Alors que nous arrêtons nos voitures, les villageois commencent lentement à se rassembler. Quand le conflit a éclaté, environ 300 familles vivaient à Vodiane. Il n'en reste plus que sept aujourd'hui. Toutes les autres ont pris leurs dispositions et sont parties ailleurs. Vodiane est un village prioritaire pour le CICR qui apporte une aide à tous ses habitants, sans restriction ; ces derniers ne sont plus que 13.

La cour d'une maison endommagée, dans le village de Vodiane. CC BY-NC-ND / ICRC/ Y. Nosenko

Vodiane a beau n'être qu'à 20 kilomètres de la ville de Marioupol, qui compte un demi-million d'habitants, il n'est pas facile d'y accéder.

Depuis que la plupart des habitants ont quitté le village en 2014, l'armée interdit quiconque d'entrer dans cette zone ou d'en sortir, et de nombreuses organisations humanitaires voient leur accès restreint. Sans compter que la météo offre rarement une occasion de se rendre à Vodiane : le village n'est accessible qu'en été, par temps sec. En hiver, la neige vient recouvrir le chemin de terre et est rarement dégagée. Au printemps et à l'automne, il pleut tant que même en camion, on ne peut pas passer.

Mettant à profit des conditions météorologiques favorables, le CICR a fourni une aide humanitaire aux villageois et leur a apporté des animaux d'élevage, de la fibre agricole, des filets de protection, des lanternes à piles et des extincteurs d'incendie.

« Oh, mes petits ! », se réjouit babouchka Sophia alors que ses nouveaux agneaux sautillent vers elle. Son voisin, Rodion, observe la scène d'un air triste. Il a récemment été blessé par un bombardement et n'a plus la force d'élever des animaux. Il dit qu'il ne parvient pas à se faire à l'idée que Vodiane est devenue une ville fantôme.

Nous commençons à décharger les voitures. Chaque famille reçoit 125 kilogrammes d'aliments pour volaille (blé et maïs), un rouleau de fibre agricole et un filet de protection. Trois familles disposent à présent des ressources nécessaires pour élever des moutons. De tous les habitants de Vodiane, Nikolay Ivanovich a l'air le plus heureux.

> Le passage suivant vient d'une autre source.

(** Every trade an engine has recorded is one of its mode, and the engine
    holds what its mode allows. *)
Lemma recordedTrade_invariant markets e0 :
  modeExclusive cfg (replay cfg now markets e0) /\
  Forall (recordedTrade cfg) (trades (replay cfg now markets e0)).
Proof.
  apply (replay_invariant cfg now markets
           (fun e => modeExclusive cfg e /\ Forall (recordedTrade cfg) (trades e))).
  - intros v e He. exact He.
  - intros m e _ [HM HT]. split; [now apply modeExclusive_closePosition|].
    unfold recordedTrade. destruct (bool_decide (riskMode cfg = ladder)) eqn:Hmode.
    + apply bool_decide_eq_true in Hmode. unfold closePositionAtExpiry.
      rewrite (proj1 HM Hmode). unfold recordedTrade in HT.
      now rewrite bool_decide_eq_true_2 in HT by exact Hmode.
    + apply (recorded_Forall _ e); [apply recorded_closePositionAtExpiry|].
      unfold recordedTrade in HT. now rewrite Hmode in HT.
  - intros m e _ [HM HT]. split; [now apply modeExclusive_closeLadder|].
    unfold recordedTrade. destruct (bool_decide (riskMode cfg = ladder)) eqn:Hmode.
    + apply (recorded_Forall _ e); [apply recorded_closeLadderAtExpiry|].
      unfold recordedTrade in HT. now rewrite Hmode in HT.
    + apply bool_decide_eq_false in Hmode. unfold closeLadderAtExpiry.
      rewrite (proj2 HM Hmode). unfold recordedTrade in HT.
      now rewrite bool_decide_eq_false_2 in HT by exact Hmode.
  - intros t m e _ _ [HM HT]. split; [now apply modeExclusive_processTick|].
    unfold recordedTrade. destruct (bool_decide (riskMode cfg = ladder)) eqn:Hmode.
    + apply (recorded_Forall _ e).
      * unfold processTick. rewrite Hmode. apply recorded_processLadderTick.
      * unfold recordedTrade in HT. now rewrite Hmode in HT.
    + apply (recorded_Forall _ e).
      * apply recorded_processTick_normal. now apply bool_decide_eq_false in Hmode.
      * unfold recordedTrade in HT. now rewrite Hmode in HT.
  - split; [now split|constructor].
Qed.

(** Every trade [run] returns is a trade of the configured mode.  In ladder
    mode it sells at least 0.01 shares (no dust is recorded) and is a step's
    sell or a step's stop-loss, naming the step, or a close at a market's
    end, naming none; in any other mode it names no step, its pnl is
    [(exitPrice - entryPrice) * shares], and it is a close at the profit
    target, a stop-loss or a close at a market's end.  A stop-loss of either
    mode is recorded at 0.01 or more, a close at a market's end at the profit
    target or at 0.01, and no trade is ever a [TIME_EXIT]. *)
Theorem run_records_mode_trades (sqrt : Q -> Q)
    (markets : list HistoricalMarket) (e0 : Engine) :
  Forall (recordedTrade cfg) (res_trades (fst (run cfg now sqrt markets e0))) /\
  Forall (fun t => trade_exitReason t <> TIME_EXIT)
         (res_trades (fst (run cfg now sqrt markets e0))).
Proof.
  pose proof (recordedTrade_invariant markets e0) as [_ H].
  split; [exact H|].
  unfold run. simpl. eapply Forall_impl; [exact H|]. intros t.
  unfold recordedTrade, ladderTrade, normalTrade.
  destruct (bool_decide _); intros Ht Hr; rewrite Hr in Ht; tauto.
Qed.

End RecordedTrades.

(** ** The lock of a finished ladder *)

Section LadderLock.

Variable cfg : BacktestConfig.
Variable now : nat -> Z.

Lemma locks_checkCompoundLimit e :
  ladderMarketLocks (checkCompoundLimit cfg e) = ladderMarketLocks e.
Proof. unfold checkCompoundLimit. now repeat break_test. Qed.

Lemma locks_recordLadderTrade t e :
  ladderMarketLocks (recordLadderTrade t e) = ladderMarketLocks e.
Proof. unfold recordLadderTrade. simpl. now destruct (Qgtb _ _). Qed.

Lemma locks_executeLadderBuyStep tick ls step e :
  ladderMarketLocks (executeLadderBuyStep cfg tick ls step e)
  = ladderMarketLocks e.
Proof. unfold executeLadderBuyStep. now repeat break_test. Qed.

Lemma locks_executeLadderSellStep tick ls step e :
  ladderMarketLocks (executeLadderSellStep cfg tick ls step e)
  = ladderMarketLocks e.
Proof.
  unfold executeLadderSellStep.
  destruct (bool_decide _); [reflexivity|].
  destruct (bool_decide _); [reflexivity|].
  cbv zeta. destruct (_ || _); [reflexivity|].
  rewrite locks_checkCompoundLimit. simpl. now rewrite locks_recordLadderTrade.
Qed.

Lemma locks_executeLadderStopLoss tick ls step e :
  ladderMarketLocks (executeLadderStopLoss cfg now tick ls step e)
  = ladderMarketLocks e ∖ {[ ls_marketSlug ls ]}.
Proof.
  unfold executeLadderStopLoss. cbv zeta.
  destruct (Qltb _ _); [reflexivity|]. simpl.
  now rewrite locks_checkCompoundLimit, locks_recordLadderTrade.
Qed.

Lemma locks_closeLadderAtExpiry market e :
  ladderMarketLocks (closeLadderAtExpiry cfg market e) = ladderMarketLocks e.
Proof.
  unfold closeLadderAtExpiry. destruct (ladderState e); [|reflexivity].
  cbv zeta. destruct (Qltb _ _); [reflexivity|]. simpl.
  now rewrite locks_checkCompoundLimit, locks_recordLadderTrade.
Qed.

Lemma locks_executeExit exitPrice exitTimestamp exitReason e :
  ladderMarketLocks (executeExit cfg exitPrice exitTimestamp exitReason e)
  = ladderMarketLocks e.
Proof.
  unfold executeExit. destruct (position e); [|reflexivity].
  rewrite locks_checkCompoundLimit. simpl. now destruct (Qgtb _ _).
Qed.

Lemma locks_closePositionAtExpiry market e :
  ladderMarketLocks (closePositionAtExpiry cfg market e) = ladderMarketLocks e.
Proof.
  unfold closePositionAtExpiry. destruct (position e); [|reflexivity].
  apply locks_executeExit.
Qed.

Lemma locks_processTick_normal tick market e :
  riskMode cfg <> ladder ->
  ladderMarketLocks (processTick cfg now tick market e) = ladderMarketLocks e.
Proof.
  intros Hmode. unfold processTick.
  rewrite bool_decide_eq_false_2 by exact Hmode.
  destruct (position e) eqn:Hp.
  - destruct (bool_decide _); [|reflexivity].
    destruct (Qgeb _ _); [apply locks_executeExit|].
    unfold checkStopLoss. rewrite Hp.
    destruct (Qleb _ _); [apply locks_executeExit|reflexivity].
  - destruct (Qgeb _ _); [|reflexivity].
    destruct (checkEntry_cases cfg tick market e) as [->|[-> _]]; reflexivity.
Qed.

Lemma locked_processLadderStateTick s tick market steps e :
  retired s e ->
  s ∈ ladderMarketLocks (processLadderStateTick cfg now tick market steps e).
Proof.
  intros [Hs Hslug]. unfold processLadderStateTick.
  destruct (ladderState e) as [ls|] eqn:Hls; [|exact Hs].
  assert (Hne : ls_marketSlug ls <> s).
  { intros <-. apply Hslug. unfold ladderSlug. now rewrite Hls. }
  destruct (ladderStopLossHit _ _ _).
  { rewrite locks_executeLadderStopLoss. apply elem_of_difference.
    split; [exact Hs|]. rewrite elem_of_singleton. congruence. }
  destruct (negb _); [exact Hs|].
  destruct (_ && _); [exact Hs|].
  destruct (getActiveStep _ _) as [[nextStep|] ls'].
  - destruct (currentStepPhase ls'); (destruct (_ && _); [|exact Hs]).
    + now rewrite locks_executeLadderBuyStep.
    + now rewrite locks_executeLadderSellStep.
  - repeat break_test; simpl; try exact Hs;
      apply elem_of_union; now left.
Qed.

Lemma retired_processTick s tick market e :
  retired s e -> retired s (processTick cfg now tick market e).
Proof.
  intros Hr. pose proof Hr as [Hs Hslug].
  destruct (decide (riskMode cfg = ladder)) as [Hmode|Hmode].
  - unfold processTick. rewrite bool_decide_eq_true_2 by exact Hmode.
    unfold processLadderTick.
    destruct (bool_decide (length (ladderSteps cfg) = 0%nat)); [exact Hr|].
    destruct (ladderState e) eqn:Hls.
    + destruct (negb _); [exact Hr|].
      split; [now apply locked_processLadderStateTick|].
      destruct (ladderSlug_processLadderStateTick cfg now tick market
                  (ladderSteps cfg) e) as [H|H]; rewrite H;
        [exact Hslug|discriminate].
    + destruct (Qltb (balance e) 1); [exact Hr|].
      unfold isLadderMarketLocked.
      destruct (bool_decide (market_slug market ∈ ladderMarketLocks e)) eqn:Hlock;
        [exact Hr|].
      apply bool_decide_eq_false in Hlock.
      assert (Hne : market_slug market <> s) by (intros <-; now apply Hlock).
      destruct (_ || _); [exact Hr|].
      destruct (Qgtb _ _); [exact Hr|].
      destruct (_ || _); [exact Hr|].
      destruct (lastTradeWonSide _ _ _); [exact Hr|].
      destruct (find _ _); [|exact Hr].
      destruct (Qltb _ _); [exact Hr|].
      cbv zeta. destruct (Qleb _ _).
      * split; [now rewrite locks_executeLadderBuyStep|].
        rewrite ladderSlug_executeLadderBuyStep. simpl. congruence.
      * split; [exact Hs|]. unfold ladderSlug. simpl. congruence.
  - split; [now rewrite locks_processTick_normal|].
    unfold ladderSlug. now rewrite ladderState_processTick_normal.
Qed.

Lemma retired_closePosition s market e :
  retired s e -> retired s (closePositionAtExpiry cfg market e).
Proof.
  intros [Hs Hslug]. split; [now rewrite locks_closePositionAtExpiry|].
  unfold ladderSlug. now rewrite ladderState_closePositionAtExpiry.
Qed.

Lemma retired_closeLadder s market e :
  retired s e -> retired s (closeLadderAtExpiry cfg market e).
Proof.
  intros [Hs Hslug]. split; [now rewrite locks_closeLadderAtExpiry|].
  unfold ladderSlug. now rewrite ladderState_closeLadderAtExpiry.
Qed.

Lemma replayPrefix_from markets e0 n m :
  (n <= m)%nat ->
  exists l,
    Forall (fun tm => snd tm ∈ markets /\ fst tm ∈ priceTicks (snd tm)) l /\
    replayPrefix cfg now markets e0 m
    = fst (foldl (runTick cfg now (marketMapOf markets))
             (foldl (runTick cfg now (marketMapOf markets))
                (resetEngine cfg e0, ∅)
                (take n (sortTicks (allTicksOf markets)))) l).
Proof.
  intros Hnm. exists (drop n (take m (sortTicks (allTicksOf markets)))).
  split; [apply Forall_drop, Forall_take, sortedTicks_known|].
  unfold replayPrefix. rewrite <- foldl_app.
  replace (take n (sortTicks (allTicksOf markets)))
    with (take n (take m (sortTicks (allTicksOf markets))))
    by (rewrite take_take; f_equal; lia).
  now rewrite take_drop.
Qed.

« Franchement, je ne pensais pas que vous m'apporteriez une machine à traire ! », exulte-t-il. En nous menant vers sa petite ferme d'élevage, il explique : « Ma femme a les mains déformées par l'arthrose et a du mal à traire les chèvres. Les jours où elle doit s'en occuper, elle pleure matin et soir. »

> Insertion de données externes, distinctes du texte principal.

(** ** Check *)

(** C4. When the proposed CRTC state enables the pipeline and its output
    bus format differs from the one fixed at probe time,
    [xlnx_tpg_crtc_check] rejects it: it returns the error of the primary
    plane helper if that helper fails and [-EINVAL] otherwise, hence
    [-EINVAL] whenever the helper keeps to its two results 0 and
    [-EINVAL].  The check leaves the trace, [crtc->state] and the pending
    event as they were, so it touches no register and the state of the
    pipeline is what it was. *)
Theorem crtc_check_rejects_format_mismatch tpg new_state w :
  Drm.enable new_state = true ->
  Drm.output_bus_format new_state <> output_bus_format tpg ->
  let primary := drm_atomic_helper_check_crtc_primary_plane new_state in
  let r := fst (xlnx_tpg_crtc_check tpg new_state w) in
  let w' := snd (xlnx_tpg_crtc_check tpg new_state w) in
  r = (if primary =? 0 then - EINVAL else primary) /\
  r <> 0 /\
  (primary = 0 \/ primary = - EINVAL -> r = - EINVAL) /\
  w' = w /\
  pipeline_state tpg w' = pipeline_state tpg w.
Proof.
  intros Hen Hfmt primary r w'. subst r w'. unfold xlnx_tpg_crtc_check.
  rewrite Hen. cbn [negb]. fold primary.
  destruct (Z.eqb_spec primary 0) as [E|E]; cbn [negb].
  - destruct (Z.eqb_spec (output_bus_format tpg)
                (Drm.output_bus_format new_state)) as [E'|_];
      [congruence|].
    cbn. repeat split; try reflexivity; try discriminate.
  - cbn. repeat split; auto. intros [E'|E']; [contradiction | exact E'].
Qed.

(** ** Enable *)

(** C7. With a timing controller resolved at probe time,
    [xlnx_tpg_crtc_enable] appends to the trace, in this order: the call
    of the controller's [set_timing] with the converted mode and the call
    of its [enable], each made when the controller has the callback; the
    write of the mode's width to the width register and of its height to
    the height register; the write of the colour format fixed at probe
    time; and the write of START | AUTO_RESTART to the control register.
    It changes nothing else.  For a controller with both callbacks these
    are exactly six effects. *)
Theorem crtc_enable_order tpg w :
  vtc tpg <> NULL ->
  let mode := Drm.adjusted_mode (crtc_state w) in
  let vm := drm_display_mode_to_videomode mode in
  let w' := snd (xlnx_tpg_crtc_enable tpg w) in
  let writes :=
    [ EvWritel (to_u16 (hdisplay mode)) (regs tpg + XLNX_TPG_ACTIVE_WIDTH);
      EvWritel (to_u16 (vdisplay mode)) (regs tpg + XLNX_TPG_ACTIVE_HEIGHT);
      EvWritel (format_value (color_format tpg))
               (regs tpg + XLNX_TPG_COLOR_FORMAT);
      EvWritel (Z.lor XLNX_TPG_START XLNX_TPG_AUTO_RESTART)
               (regs tpg + XLNX_TPG_CONTROL) ] in
  trace w' =
    trace w ++
    match set_timing (mem (vtc tpg)) with
    | Some _ => [EvVtc (CallSetTiming (vtc tpg) vm)]
    | None => []
    end ++
    match enable (mem (vtc tpg)) with
    | Some _ => [EvVtc (CallEnable (vtc tpg))]
    | None => []
    end ++ writes /\
  (forall f g,
     set_timing (mem (vtc tpg)) = Some f -> enable (mem (vtc tpg)) = Some g ->
     trace w' =
       trace w ++ EvVtc (CallSetTiming (vtc tpg) vm) ::
                  EvVtc (CallEnable (vtc tpg)) :: writes) /\
  crtc_state w' = crtc_state w /\
  drm_event w' = drm_event w.
Proof.
  intros Hvtc mode vm w' writes.
  assert (Htrace :
    trace w' =
      trace w ++
      match set_timing (mem (vtc tpg)) with
      | Some _ => [EvVtc (CallSetTiming (vtc tpg) vm)]
      | None => []
      end ++
      match enable (mem (vtc tpg)) with
      | Some _ => [EvVtc (CallEnable (vtc tpg))]
      | None => []
      end ++ writes /\
    crtc_state w' = crtc_state w /\ drm_event w' = drm_event w).
  { subst w' writes. unfold xlnx_tpg_crtc_enable.
    destruct (Z.eqb_spec (vtc tpg) NULL) as [E|E]; [contradiction|].
    cbn [negb].
    unfold xlnx_tpg_set_dimensions, xlnx_tpg_set_format, xlnx_tpg_start.
    unfold bind, ret. cbn [fst snd]. fold mode. fold vm.
    rewrite !xlnx_tpg_write_run, !vtc_calls_run.
    unfold with_trace. cbn [trace crtc_state drm_event fst snd].
    rewrite !to_u32_to_u16, to_u32_format_value.
    unfold xlnx_vtc_iface_set_timing, xlnx_vtc_iface_enable.
    destruct (Z.eqb_spec (vtc tpg) NULL) as [E'|_]; [contradiction|].
    split; [|split; reflexivity].
    destruct (set_timing (mem (vtc tpg))), (enable (mem (vtc tpg)));
      cbn [fst map app]; rewrite <- ?app_assoc; reflexivity. }
  destruct Htrace as [Htrace [Hcs Hev]].
  split; [exact Htrace|]. split; [|split; assumption].
  intros f g Hf Hg. rewrite Htrace, Hf, Hg. reflexivity.
Qed.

Difficile de ne pas penser aux anciens habitants de Vodiane alors que nous marchons avec Nikolay. Les maisons qu'ils ont laissées derrière sont grandes et solides, à l'évidence construites pour vivre une longue et heureuse vie. Pourtant, elles sont aujourd'hui abandonnées.

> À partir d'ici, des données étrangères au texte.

(** X2. The exceptions of the parser. [getZipStartOffset] throws nothing but:
    the "Not a valid CRX file" error; the "Unsupported CRX version" error,
    with the version it read, which is neither 2 nor 3; the [ERR_OUT_OF_RANGE]
    error of a read past the end, on a buffer of fewer than 16 bytes. *)
Theorem getZipStartOffset_throws (buffer : Buffer.t) (e : exn) :
  getZipStartOffset buffer = Throw e ->
  (e = FormatError /\ toString_ascii buffer 0 4 <> "Cr24") \/
  (exists version,
     e = UnsupportedVersionError version /\
     readUInt32LE buffer 4 = Ok version /\ version <> 2 /\ version <> 3) \/
  (e = RangeError ERR_OUT_OF_RANGE /\ (4 <= length buffer < 16)%nat).
Proof. apply getZipStartOffset_Throw. Qed.

Lemma getZipStartOffset_throws_witness :
  (RangeError ERR_OUT_OF_RANGE = FormatError /\
   toString_ascii (magic ++ LE32 3) 0 4 <> "Cr24") \/
  (exists version,
     RangeError ERR_OUT_OF_RANGE = UnsupportedVersionError version /\
     readUInt32LE (magic ++ LE32 3) 4 = Ok version /\
     version <> 2 /\ version <> 3) \/
  (RangeError ERR_OUT_OF_RANGE = RangeError ERR_OUT_OF_RANGE /\
   (4 <= length (magic ++ LE32 3) < 16)%nat).
Proof.
  apply (getZipStartOffset_throws (magic ++ LE32 3) (RangeError ERR_OUT_OF_RANGE)).
  reflexivity.
Defined.

(** X3. The "Not a valid CRX file" error is thrown exactly for the buffers whose
    first four bytes, each with its highest bit unset, are not the four bytes
    of ["Cr24"]; this includes every buffer of fewer than four bytes. *)
Theorem getZipStartOffset_FormatError_iff (buffer : Buffer.t) :
  (getZipStartOffset buffer = Throw FormatError <->
   ascii_decode <$> take 4 buffer <> ascii_decode <$> magic) /\
  ((length buffer < 4)%nat -> getZipStartOffset buffer = Throw FormatError).
Proof.
  split; [|apply getZipStartOffset_short]. split.
  - intros H Heq. apply getZipStartOffset_Throw in H as [[_ H]|[H|[H _]]].
    + by apply H, magic_check_spec.
    + destruct H as (version & H & _). by apply FormatError_not_unsupported in H.
    + discriminate H.
  - apply getZipStartOffset_bad_magic.
Qed.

Nikolay Ivanovich nous fait visiter le village de Vodiane. CC BY-NC-ND / ICRC/ Y. Nosenko

Quand enfin nous arrivons à la ferme de Nikolay, la situation semble soudain revenir à la normale : des chèvres bêlent, des chatons miaulent et un chien aboie sans relâche. « Les voici ... Mes amis », dit Nikolay. Misha, l'énorme chèvre, est entourée de 18 autres.

« Avant le conflit, beaucoup d'habitants de Marioupol venaient passer leurs vacances d'été ici. Ils venaient avec leurs enfants, profitaient de l'air pur et achetaient des produits agricoles biologiques. Aujourd'hui, on n'entend sans cesse que des tirs de mitraillette et de mortier. Tout cela était-il nécessaire ? Après tout, n'y a-t-il pas assez de place pour tout le monde sur terre ? » Nikolay devient silencieux.

Sur le chemin du retour, nous passons près de l'étang. Si vous faites des recherches sur Vodiane en ligne, les premiers résultats qui apparaissent sont des photos de l'étang, ce qui n'a rien de surprenant, car en ukrainien, Vodiane signifie « arrosage ». Toutefois, les villageois n'ont construit l'étang que peu avant le début du conflit. Aujourd'hui, il est envahi par les roseaux, l'eau stagnante a pris une couleur verte, et les rares visiteurs à s'y rendre sont des oies et des canards.

Alors que nous nous préparons à repartir, les habitants de Vodiane nous demandent de revenir, de venir plus souvent, ne serait-ce que pour leur rendre visite. Car chaque fois qu'ils reçoivent de la visite, les 13 derniers résidents de Vodiane ont le sentiment de compter encore. Ils ont l'impression que Vodiane continue de vivre.